Work to be completed:
Every line in the data below from the one containing "(2 * node + 2 <" down to the one containing "assert (2 * ((start", both included, must be retyped exactly; no other line is to appear.

+--

(** Pushing the lazy value of an inner node down changes no leaf value. *)
Lemma collectLeaf_pushed f s s' node start end_ acc i :
  2 <= end_ - start -> (Z.to_nat (end_ - start) <= f)%nat -> start <= i < end_ ->
  SegmentTree.lazy s' !!! node = 0 ->
  SegmentTree.tree s' !!! (2 * node + 1)%nat =
    SegmentTree.tree s !!! (2 * node + 1)%nat + SegmentTree.lazy s !!! node ->
  SegmentTree.lazy s' !!! (2 * node + 1)%nat =
    SegmentTree.lazy s !!! (2 * node + 1)%nat + SegmentTree.lazy s !!! node ->
  SegmentTree.tree s' !!! (2 * node + 2)%nat =
    SegmentTree.tree s !!! (2 * node + 2)%nat + SegmentTree.lazy s !!! node ->
  SegmentTree.lazy s' !!! (2 * node + 2)%nat =
    SegmentTree.lazy s !!! (2 * node + 2)%nat + SegmentTree.lazy s !!! node ->
  (forall j, j <> node -> j <> (2 * node + 1)%nat -> j <> (2 * node + 2)%nat ->
             same_at s s' j) ->
  SegmentTree.collectLeaf f s' node start end_ acc i =
  SegmentTree.collectLeaf f s node start end_ acc i.
Proof.
  intros Hw Hf Hi Hz HtL HzL HtR HzR Hrest.
  destruct f as [|f]; [lia|]. cbn [SegmentTree.collectLeaf].
  destruct (end_ - start =? 1) eqn:Hleaf; [apply Z.eqb_eq in Hleaf; lia|].
  pose proof (mid_bounds start end_ Hw) as Hm.
  rewrite Hz, Z.add_0_r.
  destruct (i <? (start + end_) / 2) eqn:Hside.
  - apply Z.ltb_lt in Hside.
    rewrite (collectLeaf_bump f s s' _ _ _ _ (SegmentTree.lazy s !!! node));
      try lia; auto.
    + symmetry. apply collectLeaf_acc; lia.
    + intros j Hj Hne. apply Hrest; try lia.
      * apply desc_ge in Hj. lia.
      * intros ->. now apply not_desc_left_right in Hj.
  - apply Z.ltb_ge in Hside.
    rewrite (collectLeaf_bump f s s' _ _ _ _ (SegmentTree.lazy s !!! node));
      try lia; auto.
    + symmetry. apply collectLeaf_acc; lia.
    + intros j Hj Hne. apply Hrest; try lia.
      * apply desc_ge in Hj. lia.
      * intros ->. now apply not_desc_right_left in Hj.
Qed.

Lemma collectLeaf_node f s node start end_ acc i :
  2 <= end_ - start ->
  SegmentTree.collectLeaf (S f) s node start end_ acc i =
  if i <? (start + end_) / 2
  then SegmentTree.collectLeaf f s (2 * node + 1)%nat start ((start + end_) / 2)
         (acc + SegmentTree.lazy s !!! node) i
  else SegmentTree.collectLeaf f s (2 * node + 2)%nat ((start + end_) / 2) end_
         (acc + SegmentTree.lazy s !!! node) i.
Proof.
  intros Hw. cbn [SegmentTree.collectLeaf].
  destruct (end_ - start =? 1) eqn:Hleaf; [apply Z.eqb_eq in Hleaf; lia|reflexivity].
Qed.

(** ** Index bounds along the recursion *)

Lemma fits_node_bound s node start end_ P :
  wf s -> fits s node start end_ P ->
  (node < length (SegmentTree.tree s))%nat /\
  (node < length (SegmentTree.lazy s))%nat.
Proof. intros (Hn & Ht & Hz) (HP & Hnode & Hwd & HPn). rewrite Ht, Hz. lia. Qed.

Lemma fits_children_bound s node start end_ P :
  wf s -> fits s node start end_ P -> 2 <= end_ - start ->
  (2 * node + 2 < length (SegmentTree.tree s))%nat.
Proof.
  intros (Hn & Ht & Hz) (HP & Hnode & Hwd & HPn) Hw. rewrite Ht.
  assert (P <= SegmentTree.n s - 1) by nia. lia.
Qed.

Lemma fits_left s s' node start end_ P :
  shape s s' -> fits s node start end_ P -> 2 <= end_ - start ->
  fits s' (2 * node + 1) start ((start + end_) / 2) (2 * P).
Proof.
  intros (En & _) (HP & Hnode & Hwd & HPn) Hw.
  pose proof (Z.div_mod (start + end_) 2 ltac:(lia)).
  pose proof (Z.mod_pos_bound (start + end_) 2 ltac:(lia)).
  assert (P <= SegmentTree.n s - 1) by nia.
  assert (2 * ((start + end_) / 2 - start - 1) <= end_ - start - 1) by lia.
  unfold fits. rewrite En. repeat split; first [lia | nia].
Qed.

Lemma fits_right s s' node start end_ P :
  shape s s' -> fits s node start end_ P -> 2 <= end_ - start ->
  fits s' (2 * node + 2) ((start + end_) / 2) end_ (2 * P).
Proof.
  intros (En & _) (HP & Hnode & Hwd & HPn) Hw.
  pose proof (Z.div_mod (start + end_) 2 ltac:(lia)).
  pose proof (Z.mod_pos_bound (start + end_) 2 ltac:(lia)).
  assert (P <= SegmentTree.n s - 1) by nia.
  assert (2 * (end_ - (start + end_) / 2 - 1) <= end_ - start - 1) by lia.
  unfold fits. rewrite En. repeat split; first [lia | nia].
Qed.

Lemma fits_root s : wf s -> 1 <= SegmentTree.n s -> fits s 0 0 (SegmentTree.n s) 1.
Proof. intros _ Hn. unfold fits. lia. Qed.

(** A range that meets a node without containing it meets a node of width
    two or more: single segments are never split. *)
Lemma partial_width l r start end_ :
  (r <=? start) || (end_ <=? l) = false ->
  (l <=? start) && (end_ <=? r) = false ->
  2 <= end_ - start.
Proof.
  intros H1 H2. apply orb_false_iff in H1 as [H1a H1b].
  apply Z.leb_gt in H1a, H1b.
  apply andb_false_iff in H2 as [H2|H2]; apply Z.leb_gt in H2; lia.
Qed.

(** ** [update] *)

Lemma update_rec_spec fuel : forall l r val node start end_ P s,
  wf s -> fits s node start end_ P -> start < end_ ->
  (Z.to_nat (end_ - start) < fuel)%nat ->
  exists s',
    SegmentTree.update_rec fuel l r val node start end_ s = Ok (tt, s') /\
    shape s s' /\ same_outside node s s' /\
    forall f acc i,
      (Z.to_nat (end_ - start) <= f)%nat -> start <= i < end_ ->
      SegmentTree.collectLeaf f s' node start end_ acc i =
      SegmentTree.collectLeaf f s node start end_ acc i
      + (if covers l r i then val else 0).
Proof.
  induction fuel as [|fuel IH]; intros l r val node start end_ P s Hwf Hfit Hlt Hfuel;
    [lia|].
  cbn [SegmentTree.update_rec].
  destruct (fits_node_bound _ _ _ _ _ Hwf Hfit) as [Hbt Hbz].
  destruct ((r <=? start) || (end_ <=? l)) eqn:Hout.
  - (* no overlap *)
    exists s. split; [reflexivity|]. split; [apply shape_refl|].
    split; [apply same_outside_refl|].
    intros f acc i Hf Hi. unfold covers.
    apply orb_true_iff in Hout as [Hout|Hout]; apply Z.leb_le in Hout.
    + replace (i <? r) with false by (symmetry; apply Z.ltb_ge; lia).
      rewrite andb_false_r. lia.
    + replace (l <=? i) with false by (symmetry; apply Z.leb_gt; lia).
      cbn. lia.
  - destruct ((l <=? start) && (end_ <=? r)) eqn:Hin.
    + (* complete overlap *)
      apply andb_true_iff in Hin as [Hin1 Hin2].
      apply Z.leb_le in Hin1, Hin2.
      rewrite !bind_assoc. repeat (step; rewrite ?bind_assoc).
      eexists. split; [reflexivity|].
      split; [unfold shape; cbn; rewrite !length_insert; auto|].
      split.
      * intros j Hj. assert (j <> node) by (intros ->; apply Hj, desc_self).
        unfold same_at; cbn. now rewrite !list_lookup_total_insert_ne by auto.
      * intros f acc i Hf Hi. unfold covers.
        replace (l <=? i) with true by (symmetry; apply Z.leb_le; lia).
        replace (i <? r) with true by (symmetry; apply Z.ltb_lt; lia).
        cbn [andb]. apply collectLeaf_bump; try lia; cbn.
        -- now rewrite list_lookup_total_insert_eq by lia.
        -- now rewrite list_lookup_total_insert_eq by lia.
        -- intros j _ Hne. unfold same_at; cbn.
           now rewrite !list_lookup_total_insert_ne by auto.
    + (* partial overlap *)
      pose proof (partial_width _ _ _ _ Hout Hin) as Hw.
      pose proof (mid_bounds start end_ Hw) as Hm.
      pose proof (fits_children_bound _ _ _ _ _ Hwf Hfit Hw) as Hbc.
      destruct Hwf as (Hn & Hlt_ & Hlz).
      destruct (pushDown_spec node s Hbc ltac:(congruence))
        as (s1 & E1 & Hsh1 & Hz1 & Ht1 & HtL & HzL & HtR & HzR & Hrest1).
      assert (Hwf1 : wf s1) by (eapply shape_wf; [exact Hsh1|repeat split; auto]).
      destruct (IH l r val (2 * node + 1)%nat start ((start + end_) / 2) (2 * P) s1
                  Hwf1 (fits_left _ _ _ _ _ _ Hsh1 Hfit Hw) ltac:(lia) ltac:(lia))
        as (s2 & E2 & Hsh2 & Hout2 & Hval2).
      assert (Hsh12 : shape s s2) by (eapply shape_trans; eauto).
      assert (Hwf2 : wf s2) by (eapply shape_wf; [exact Hsh2|auto]).
      destruct (IH l r val (2 * node + 2)%nat ((start + end_) / 2) end_ (2 * P) s2
                  Hwf2 (fits_right _ _ _ _ _ _ Hsh12 Hfit Hw) ltac:(lia) ltac:(lia))
        as (s3 & E3 & Hsh3 & Hout3 & Hval3).
      assert (Hsh13 : shape s s3) by (eapply shape_trans; eauto).
      destruct Hsh13 as (En3 & Elt3 & Elz3).
      rewrite (bind_Ok _ _ _ _ _ E1), (bind_Ok _ _ _ _ _ E2), (bind_Ok _ _ _ _ _ E3).
      repeat step.
      eexists. split; [reflexivity|].
      split; [unfold shape; cbn; rewrite !length_insert; auto|].
      (* the cells of [node] after the two recursive calls *)
      assert (Hnode3 : SegmentTree.lazy s3 !!! node = 0).
      { destruct (Hout3 node (not_desc_right_self _)) as [_ ->].
        destruct (Hout2 node (not_desc_left_self _)) as [_ ->]. exact Hz1. }
      split.
      * intros j Hj.
        assert (j <> node) by (intros ->; apply Hj, desc_self).
        assert (j <> (2 * node + 1)%nat)
          by (intros ->; apply Hj, desc_left, desc_self).
        assert (j <> (2 * node + 2)%nat)
          by (intros ->; apply Hj, desc_right, desc_self).
        eapply same_at_trans; [apply Hrest1; auto|].
        eapply same_at_trans;
          [apply Hout2; intros Hd; apply Hj; now apply desc_of_left|].
        eapply same_at_trans;
          [apply Hout3; intros Hd; apply Hj; now apply desc_of_right|].
        unfold same_at; cbn. now rewrite list_lookup_total_insert_ne by auto.
      * intros f acc i Hf Hi.
        rewrite <- (collectLeaf_pushed f s s1 node start end_ acc i) by (auto; lia).
        match goal with
        | |- SegmentTree.collectLeaf f ?s4 _ _ _ _ _ = _ =>
            rewrite (collectLeaf_inner f s3 s4 node start end_ acc i);
              [| lia | reflexivity
               | intros j _ Hne; unfold same_at; cbn;
                 now rewrite list_lookup_total_insert_ne by auto ]
        end.
        destruct f as [|f]; [lia|].
        rewrite !collectLeaf_node by lia. rewrite Hnode3, Hz1.
        destruct (i <? (start + end_) / 2) eqn:Hside.
        -- apply Z.ltb_lt in Hside.
           rewrite (collectLeaf_ext f s2 s3)
             by (intros j Hj; apply Hout3; intros Hd; eapply desc_siblings; eauto).
           apply Hval2; lia.
        -- apply Z.ltb_ge in Hside.
           rewrite Hval3 by lia. f_equal.
           apply collectLeaf_ext. intros j Hj. apply Hout2.
           intros Hd. eapply desc_siblings; eauto.
Qed.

+--

Final answer:
  (2 * node + 2 < length (SegmentTree.tree s))%nat.
Proof.
  intros (Hn & Ht & Hz) (HP & Hnode & Hwd & HPn) Hw. rewrite Ht.
  assert (P <= SegmentTree.n s - 1) by nia. lia.
Qed.

Lemma fits_left s s' node start end_ P :
  shape s s' -> fits s node start end_ P -> 2 <= end_ - start ->
  fits s' (2 * node + 1) start ((start + end_) / 2) (2 * P).
Proof.
  intros (En & _) (HP & Hnode & Hwd & HPn) Hw.
  pose proof (Z.div_mod (start + end_) 2 ltac:(lia)).
  pose proof (Z.mod_pos_bound (start + end_) 2 ltac:(lia)).
  assert (P <= SegmentTree.n s - 1) by nia.
  assert (2 * ((start + end_) / 2 - start - 1) <= end_ - start - 1) by lia.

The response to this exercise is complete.